**WORK TO BE COMPLETED**:
Return the records exactly, from the first line through the "healthy store and" line.

**GIVEN DATA**:

(* ===== verification/Progress.v ===== *)
(** The worker delivers.

    The theorems of Guarantees.v hold whatever fails; this file shows that the
    worker gets its work done when nothing does. Beside no other thread, with a
    healthy store and a sink that takes what it is given ([SinkWorks]), the pass of
    a pending flush stores and delivers everything that waits, each event once and
    in order, and answers the flush Ok (WorkerCore::run, src/worker.cpp). *)
From S2P Require Import Prelude Types Serializer Validator Queue Ids Session SqlText Sqlite Store StoreSpec StoreIface StoreHealth Pipeline Admission Worker Tokens Paths Client AdmissionSpec Invariant WorkerSpec WorkerRun Guarantees.

Local Open Scope Z_scope.
Local Open Scope pt_scope.

(** * Definitions *)

(** The size of a batch as lines. *)
Definition batch_bytes (batch : EventBatch) : Z := foldr (fun x n => ssize (se_json x) + 1 + n) 0 batch.

(** A sink that has taken the events [l] and takes [n] bytes more. *)
Class SinkWorks (K : Type) `{!SinkOps K} : Type := {
  keen : EventBatch -> Z -> K -> Prop;
  keen_write l batch n k : 0 <= n -> keen l (batch_bytes batch + n) k ->
    let '(r, k') := sink_write batch k in (exists st, r = Value st /\ ok st = true) /\ keen (l ++ batch) n k';
  keen_flush l n k : keen l n k ->
    let '(r, k') := sink_flush k in (exists st, r = Value st /\ ok st = true) /\ keen l n k'
}.

Section Progress.
Context {S K : Type} `{!StoreOps S} `{!StoreLaws S} `{!StoreWorks S} `{!SinkOps K} `{!SinkWorks K}.
Context (dump : json -> library_call string).
#[local] Abbreviation Sy := (Sys S K).

(** A stored row that can be delivered. *)
Definition tidy (r : Row) : Prop :=
  row_event r <> None /\ exists id payload, row_event_id r = SqlText id /\ row_payload r = SqlText payload /\ fits id.

(** Rows that can be delivered, with their own identifiers. *)
Definition Tidy (l : list Row) : Prop := Forall tidy l /\ NoDup (row_event_id <$> l).
(** C18: A flush reaches the file. When a client over a FileSink has its consent, its
    store works, no call to stdio fails and no other thread interferes, flush()
    answers Ok, and the file then shows the lines it had before followed by
    exactly one line for every event that was stored or waiting, in the order of
    their ordinals; nothing is left to deliver. *)
Theorem flush_reaches_file n fuel (s : Sys S FileSink) :
  Able dump s -> (length (outstanding_rows dump s) < n)%nat -> (length (outstanding_rows dump s) < fuel)%nat ->
  let '(answer, s') := flush false (let* _ := iteration dump n fuel (flush_done_ (core s)) in mreturn tt) s in
  answer = status_ok /\ rows (store (pipe s')) = [] /\ waits s' = [] /\
  exists sorted, sorted ≡ₚ outstanding_rows dump s /\ StronglySorted row_le sorted /\
    file_lines (sink (pipe s')) = file_lines (sink (pipe s)) ++ ndjson (events_of sorted).
Proof using.
  intros Hs Hn Hf. pose proof (flush_delivered dump n fuel s Hs Hn Hf) as Hd.
  destruct (flush false _ s) as [answer s']. destruct Hd as (Ha & Hr & Hw & ws & _ & (sorted & Hp & Hss & He & _) & Hk).
  repeat (split; [done|]). exists sorted. split; [done|]. split; [done|].
  pose proof (able_sink _ _ Hs) as Hk0. rewrite He in Hk.
  rewrite (keen_lines _ _ _ Hk), (keen_lines _ _ _ Hk0) by auto with playertrace. by rewrite app_nil_r.
Qed.

End EndToEnd.

(** * Witnesses *)

#[local] Existing Instance RefDb.api.
#[local] Existing Instance RefDb.spec.
#[local] Existing Instance RefDb.reliable.
#[local] Existing Instance sample_ops.
#[local] Existing Instance sample_laws.
#[local] Existing Instance sample_works.

(** The line that is in the file before the client writes to it. *)
Definition old_line : list Ascii.ascii := chars "old" ++ [newline].

Lemma old_line_complete : complete old_line.
Proof. apply complete_line. Qed.

#[local] Instance plain_sink : SinkOps FileSink := file_sink_ops plain_lib.
#[local] Instance plain_works : SinkWorks FileSink := file_works plain_lib plain_dependable old_line old_line_complete.

Lemma torn_keen : file_keen old_line [] (batch_bytes (events_of busy_rows)) (torn_sink []).
Proof.
  split; [|split; [reflexivity|vm_compute; split; [discriminate|reflexivity]]].
  split; [|split; [reflexivity|split; [constructor|reflexivity]]].
  right. exists (present (torn_file [])). split; [|split; [vm_compute; reflexivity|vm_compute; reflexivity]].
  split; [split; reflexivity|]. split; [reflexivity|]. split; [reflexivity|]. split; constructor.
Qed.

(** A file that ends in a torn line, a stored row and two waiting events. *)
Lemma flush_reaches_file_witness :
  let s' := snd (flush false (let* _ := iteration sample_dump 10 10 0 in mreturn tt) (busy (torn_sink []))) in
  waits s' = [] /\
  exists sorted, sorted ≡ₚ busy_rows /\ file_lines (sink (pipe s')) = old_line ++ ndjson (events_of sorted).
Proof.
  pose proof (flush_reaches_file sample_dump plain_lib plain_dependable old_line old_line_complete 10 10 (busy (torn_sink []))
    (busy_able (torn_sink []) torn_keen)) as Hf. rewrite busy_rows_eq in Hf.
  specialize (Hf ltac:(vm_compute; lia) ltac:(vm_compute; lia)).
  assert (flush_done_ (core (busy (torn_sink []))) = 0) as E by (vm_compute; reflexivity). rewrite E in Hf.
  assert (file_lines (sink (pipe (busy (torn_sink [])))) = old_line) as Ew by (vm_compute; reflexivity). rewrite Ew in Hf.
  rewrite (surjective_pairing (flush false _ (busy (torn_sink [])))) in Hf.
  destruct Hf as (_ & _ & Hw & sorted & Hp & _ & Hl). split; [exact Hw|]. exists sorted. split; [exact Hp|exact Hl].
Defined.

**TASK RESPONSE**:
(* ===== verification/Progress.v ===== *)
(** The worker delivers.

    The theorems of Guarantees.v hold whatever fails; this file shows that the
    worker gets its work done when nothing does. Beside no other thread, with a
    healthy store and a sink that takes what it is given ([SinkWorks]), the pass of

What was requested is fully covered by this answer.